**About this exercise:** Retype the full set of records. Keep every character identical.

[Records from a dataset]
(* ===== verification/OpenApiVirt.v ===== *)
(** * Published OpenAPI schemas: kubevirt.io/api

    The definitions of api/openapi_generated.go for KubeVirt: virtual machines, their instances, and backups, as far
    as they are not in OpenApi: one definition per function of the file, with
    its schema and its dependencies; descriptions are left out. *)

From stdpp Require Import prelude strings.
From S2P Require Import Json OpenApi.

Local Open Scope string_scope.

Definition schema_kubevirtio_api_backup_v1alpha1_BackupCheckpoint : definition := mkDefinition
  (object
    [("name", scalar "string" "");
     ("creationTime", ref "k8s.io/apimachinery/pkg/apis/meta/v1.Time");
     ("volumes", array "atomic" [] (ref "kubevirt.io/api/backup/v1alpha1.BackupVolumeInfo"))]
    [])
  ["k8s.io/apimachinery/pkg/apis/meta/v1.Time"; "kubevirt.io/api/backup/v1alpha1.BackupVolumeInfo"].

Definition schema_kubevirtio_api_backup_v1alpha1_BackupOptions : definition := mkDefinition
  (object
    [("backupName", scalar "string" "");
     ("cmd", scalar "string" "");
     ("mode", scalar "string" "");
     ("backupStartTime", ref "k8s.io/apimachinery/pkg/apis/meta/v1.Time");
     ("incremental", scalar "string" "");
     ("targetPath", scalar "string" "");
     ("skipQuiesce", scalar "boolean" "");
     ("exportServerAddr", scalar "string" "");
     ("exportServerName", scalar "string" "");
     ("backupKey", scalar "string" "");
     ("backupCert", scalar "string" "");
     ("caCert", scalar "string" "")]
    [])
  ["k8s.io/apimachinery/pkg/apis/meta/v1.Time"].

Definition schema_kubevirtio_api_backup_v1alpha1_BackupVolumeInfo : definition := mkDefinition
  (object
    [("volumeName", defaulted (JStr "") (scalar "string" ""));
     ("diskTarget", defaulted (JStr "") (scalar "string" ""));
     ("dataEndpoint", scalar "string" "");
     ("mapEndpoint", scalar "string" "")]
    ["volumeName"; "diskTarget"])
  [].

Definition schema_kubevirtio_api_backup_v1alpha1_Condition : definition := mkDefinition
  (object
    [("type", defaulted (JStr "") (scalar "string" ""));
     ("status", defaulted (JStr "") (scalar "string" ""));
     ("lastProbeTime", ref "k8s.io/apimachinery/pkg/apis/meta/v1.Time");
     ("lastTransitionTime", ref "k8s.io/apimachinery/pkg/apis/meta/v1.Time");
     ("reason", scalar "string" "");
     ("message", scalar "string" "")]
    ["type"; "status"])
  ["k8s.io/apimachinery/pkg/apis/meta/v1.Time"].

Definition schema_kubevirtio_api_backup_v1alpha1_VirtualMachineBackup : definition := mkDefinition
  (object
    [("kind", scalar "string" "");
     ("apiVersion", scalar "string" "");
     ("metadata", defaulted (JObj []) (ref "k8s.io/apimachinery/pkg/apis/meta/v1.ObjectMeta"));
     ("spec", defaulted (JObj []) (ref "kubevirt.io/api/backup/v1alpha1.VirtualMachineBackupSpec"));
     ("status", ref "kubevirt.io/api/backup/v1alpha1.VirtualMachineBackupStatus")]
    ["spec"])
  ["k8s.io/apimachinery/pkg/apis/meta/v1.ObjectMeta"; "kubevirt.io/api/backup/v1alpha1.VirtualMachineBackupSpec";
   "kubevirt.io/api/backup/v1alpha1.VirtualMachineBackupStatus"].

Definition schema_kubevirtio_api_backup_v1alpha1_VirtualMachineBackupList : definition := mkDefinition
  (object
    [("kind", scalar "string" "");
     ("apiVersion", scalar "string" "");
     ("metadata", defaulted (JObj []) (ref "k8s.io/apimachinery/pkg/apis/meta/v1.ListMeta"));
     ("items", array "atomic" [] (ref "kubevirt.io/api/backup/v1alpha1.VirtualMachineBackup"))]
    ["metadata"; "items"])
  ["k8s.io/apimachinery/pkg/apis/meta/v1.ListMeta"; "kubevirt.io/api/backup/v1alpha1.VirtualMachineBackup"].

Definition schema_kubevirtio_api_backup_v1alpha1_VirtualMachineBackupSpec : definition := mkDefinition
  (object
    [("source", defaulted (JObj []) (ref "k8s.io/api/core/v1.TypedLocalObjectReference"));
     ("mode", scalar "string" "");
     ("pvcName", scalar "string" "");
     ("skipQuiesce", scalar "boolean" "");
     ("forceFullBackup", scalar "boolean" "");
     ("tokenSecretRef", scalar "string" "");
     ("ttlDuration", ref "k8s.io/apimachinery/pkg/apis/meta/v1.Duration")]
    ["source"])
  ["k8s.io/api/core/v1.TypedLocalObjectReference"; "k8s.io/apimachinery/pkg/apis/meta/v1.Duration"].

Definition schema_kubevirtio_api_backup_v1alpha1_VirtualMachineBackupStatus : definition := mkDefinition
  (object
    [("type", scalar "string" "");
     ("conditions", array "atomic" [] (ref "kubevirt.io/api/backup/v1alpha1.Condition"));
     ("checkpointName", scalar "string" "");
     ("endpointCert", scalar "string" "");
     ("includedVolumes", array "atomic" [] (ref "kubevirt.io/api/backup/v1alpha1.BackupVolumeInfo"))]
    [])
  ["kubevirt.io/api/backup/v1alpha1.BackupVolumeInfo"; "kubevirt.io/api/backup/v1alpha1.Condition"].

Definition schema_kubevirtio_api_backup_v1alpha1_VirtualMachineBackupTracker : definition := mkDefinition
  (object
    [("kind", scalar "string" "");
     ("apiVersion", scalar "string" "");
     ("metadata", defaulted (JObj []) (ref "k8s.io/apimachinery/pkg/apis/meta/v1.ObjectMeta"));
     ("spec", defaulted (JObj []) (ref "kubevirt.io/api/backup/v1alpha1.VirtualMachineBackupTrackerSpec"));
     ("status", ref "kubevirt.io/api/backup/v1alpha1.VirtualMachineBackupTrackerStatus")]
    ["spec"])
  ["k8s.io/apimachinery/pkg/apis/meta/v1.ObjectMeta"; "kubevirt.io/api/backup/v1alpha1.VirtualMachineBackupTrackerSpec";
   "kubevirt.io/api/backup/v1alpha1.VirtualMachineBackupTrackerStatus"].

Definition schema_kubevirtio_api_backup_v1alpha1_VirtualMachineBackupTrackerList : definition := mkDefinition
  (object
    [("kind", scalar "string" "");
     ("apiVersion", scalar "string" "");
     ("metadata", defaulted (JObj []) (ref "k8s.io/apimachinery/pkg/apis/meta/v1.ListMeta"));
     ("items", array "atomic" [] (ref "kubevirt.io/api/backup/v1alpha1.VirtualMachineBackupTracker"))]
    ["metadata"; "items"])
  ["k8s.io/apimachinery/pkg/apis/meta/v1.ListMeta"; "kubevirt.io/api/backup/v1alpha1.VirtualMachineBackupTracker"].

Definition schema_kubevirtio_api_backup_v1alpha1_VirtualMachineBackupTrackerSpec : definition := mkDefinition
  (object
    [("source", defaulted (JObj []) (ref "k8s.io/api/core/v1.TypedLocalObjectReference"))]
    ["source"])
  ["k8s.io/api/core/v1.TypedLocalObjectReference"].

Definition schema_kubevirtio_api_backup_v1alpha1_VirtualMachineBackupTrackerStatus : definition := mkDefinition
  (object
    [("latestCheckpoint", ref "kubevirt.io/api/backup/v1alpha1.BackupCheckpoint");
     ("checkpointRedefinitionRequired", scalar "boolean" "")]
    [])
  ["kubevirt.io/api/backup/v1alpha1.BackupCheckpoint"].

Definition schema_kubevirtio_api_core_v1_ACPI : definition := mkDefinition
  (object
    [("slicNameRef", scalar "string" "");
     ("msdmNameRef", scalar "string" "")]
    [])
  [].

**Solution to this task:**
(* ===== verification/OpenApiVirt.v ===== *)
(** * Published OpenAPI schemas: kubevirt.io/api

    The definitions of api/openapi_generated.go for KubeVirt: virtual machines, their instances, and backups, as far
    as they are not in OpenApi: one definition per function of the file, with
    its schema and its dependencies; descriptions are left out. *)

From stdpp Require Import prelude strings.
From S2P Require Import Json OpenApi.

Local Open Scope string_scope.

Definition schema_kubevirtio_api_backup_v1alpha1_BackupCheckpoint : definition := mkDefinition
  (object
    [("name", scalar "string" "");
     ("creationTime", ref "k8s.io/apimachinery/pkg/apis/meta/v1.Time");
     ("volumes", array "atomic" [] (ref "kubevirt.io/api/backup/v1alpha1.BackupVolumeInfo"))]
    [])
  ["k8s.io/apimachinery/pkg/apis/meta/v1.Time"; "kubevirt.io/api/backup/v1alpha1.BackupVolumeInfo"].

Definition schema_kubevirtio_api_backup_v1alpha1_BackupOptions : definition := mkDefinition
  (object
    [("backupName", scalar "string" "");
     ("cmd", scalar "string" "");
     ("mode", scalar "string" "");
     ("backupStartTime", ref "k8s.io/apimachinery/pkg/apis/meta/v1.Time");
     ("incremental", scalar "string" "");
     ("targetPath", scalar "string" "");
     ("skipQuiesce", scalar "boolean" "");
     ("exportServerAddr", scalar "string" "");
     ("exportServerName", scalar "string" "");
     ("backupKey", scalar "string" "");
     ("backupCert", scalar "string" "");
     ("caCert", scalar "string" "")]
    [])
  ["k8s.io/apimachinery/pkg/apis/meta/v1.Time"].

Definition schema_kubevirtio_api_backup_v1alpha1_BackupVolumeInfo : definition := mkDefinition
  (object
    [("volumeName", defaulted (JStr "") (scalar "string" ""));
     ("diskTarget", defaulted (JStr "") (scalar "string" ""));
     ("dataEndpoint", scalar "string" "");
     ("mapEndpoint", scalar "string" "")]
    ["volumeName"; "diskTarget"])
  [].

Definition schema_kubevirtio_api_backup_v1alpha1_Condition : definition := mkDefinition
  (object
    [("type", defaulted (JStr "") (scalar "string" ""));
     ("status", defaulted (JStr "") (scalar "string" ""));
     ("lastProbeTime", ref "k8s.io/apimachinery/pkg/apis/meta/v1.Time");
     ("lastTransitionTime", ref "k8s.io/apimachinery/pkg/apis/meta/v1.Time");
     ("reason", scalar "string" "");
     ("message", scalar "string" "")]
    ["type"; "status"])
  ["k8s.io/apimachinery/pkg/apis/meta/v1.Time"].

Definition schema_kubevirtio_api_backup_v1alpha1_VirtualMachineBackup : definition := mkDefinition
  (object
    [("kind", scalar "string" "");
     ("apiVersion", scalar "string" "");
     ("metadata", defaulted (JObj []) (ref "k8s.io/apimachinery/pkg/apis/meta/v1.ObjectMeta"));
     ("spec", defaulted (JObj []) (ref "kubevirt.io/api/backup/v1alpha1.VirtualMachineBackupSpec"));
     ("status", ref "kubevirt.io/api/backup/v1alpha1.VirtualMachineBackupStatus")]
    ["spec"])
  ["k8s.io/apimachinery/pkg/apis/meta/v1.ObjectMeta"; "kubevirt.io/api/backup/v1alpha1.VirtualMachineBackupSpec";
   "kubevirt.io/api/backup/v1alpha1.VirtualMachineBackupStatus"].

Definition schema_kubevirtio_api_backup_v1alpha1_VirtualMachineBackupList : definition := mkDefinition
  (object
    [("kind", scalar "string" "");
     ("apiVersion", scalar "string" "");
     ("metadata", defaulted (JObj []) (ref "k8s.io/apimachinery/pkg/apis/meta/v1.ListMeta"));
     ("items", array "atomic" [] (ref "kubevirt.io/api/backup/v1alpha1.VirtualMachineBackup"))]
    ["metadata"; "items"])
  ["k8s.io/apimachinery/pkg/apis/meta/v1.ListMeta"; "kubevirt.io/api/backup/v1alpha1.VirtualMachineBackup"].

Definition schema_kubevirtio_api_backup_v1alpha1_VirtualMachineBackupSpec : definition := mkDefinition
  (object
    [("source", defaulted (JObj []) (ref "k8s.io/api/core/v1.TypedLocalObjectReference"));
     ("mode", scalar "string" "");
     ("pvcName", scalar "string" "");
     ("skipQuiesce", scalar "boolean" "");
     ("forceFullBackup", scalar "boolean" "");
     ("tokenSecretRef", scalar "string" "");
     ("ttlDuration", ref "k8s.io/apimachinery/pkg/apis/meta/v1.Duration")]
    ["source"])
  ["k8s.io/api/core/v1.TypedLocalObjectReference"; "k8s.io/apimachinery/pkg/apis/meta/v1.Duration"].

Definition schema_kubevirtio_api_backup_v1alpha1_VirtualMachineBackupStatus : definition := mkDefinition
  (object
    [("type", scalar "string" "");
     ("conditions", array "atomic" [] (ref "kubevirt.io/api/backup/v1alpha1.Condition"));
     ("checkpointName", scalar "string" "");
     ("endpointCert", scalar "string" "");
     ("includedVolumes", array "atomic" [] (ref "kubevirt.io/api/backup/v1alpha1.BackupVolumeInfo"))]
    [])
  ["kubevirt.io/api/backup/v1alpha1.BackupVolumeInfo"; "kubevirt.io/api/backup/v1alpha1.Condition"].

Definition schema_kubevirtio_api_backup_v1alpha1_VirtualMachineBackupTracker : definition := mkDefinition
  (object
    [("kind", scalar "string" "");
     ("apiVersion", scalar "string" "");
     ("metadata", defaulted (JObj []) (ref "k8s.io/apimachinery/pkg/apis/meta/v1.ObjectMeta"));
     ("spec", defaulted (JObj []) (ref "kubevirt.io/api/backup/v1alpha1.VirtualMachineBackupTrackerSpec"));
     ("status", ref "kubevirt.io/api/backup/v1alpha1.VirtualMachineBackupTrackerStatus")]
    ["spec"])
  ["k8s.io/apimachinery/pkg/apis/meta/v1.ObjectMeta"; "kubevirt.io/api/backup/v1alpha1.VirtualMachineBackupTrackerSpec";
   "kubevirt.io/api/backup/v1alpha1.VirtualMachineBackupTrackerStatus"].

Definition schema_kubevirtio_api_backup_v1alpha1_VirtualMachineBackupTrackerList : definition := mkDefinition
  (object
    [("kind", scalar "string" "");
     ("apiVersion", scalar "string" "");
     ("metadata", defaulted (JObj []) (ref "k8s.io/apimachinery/pkg/apis/meta/v1.ListMeta"));
     ("items", array "atomic" [] (ref "kubevirt.io/api/backup/v1alpha1.VirtualMachineBackupTracker"))]
    ["metadata"; "items"])
  ["k8s.io/apimachinery/pkg/apis/meta/v1.ListMeta"; "kubevirt.io/api/backup/v1alpha1.VirtualMachineBackupTracker"].

Definition schema_kubevirtio_api_backup_v1alpha1_VirtualMachineBackupTrackerSpec : definition := mkDefinition
  (object
    [("source", defaulted (JObj []) (ref "k8s.io/api/core/v1.TypedLocalObjectReference"))]
    ["source"])
  ["k8s.io/api/core/v1.TypedLocalObjectReference"].

Definition schema_kubevirtio_api_backup_v1alpha1_VirtualMachineBackupTrackerStatus : definition := mkDefinition
  (object
    [("latestCheckpoint", ref "kubevirt.io/api/backup/v1alpha1.BackupCheckpoint");
     ("checkpointRedefinitionRequired", scalar "boolean" "")]
    [])
  ["kubevirt.io/api/backup/v1alpha1.BackupCheckpoint"].

Definition schema_kubevirtio_api_core_v1_ACPI : definition := mkDefinition
  (object
    [("slicNameRef", scalar "string" "");
     ("msdmNameRef", scalar "string" "")]
    [])
  [].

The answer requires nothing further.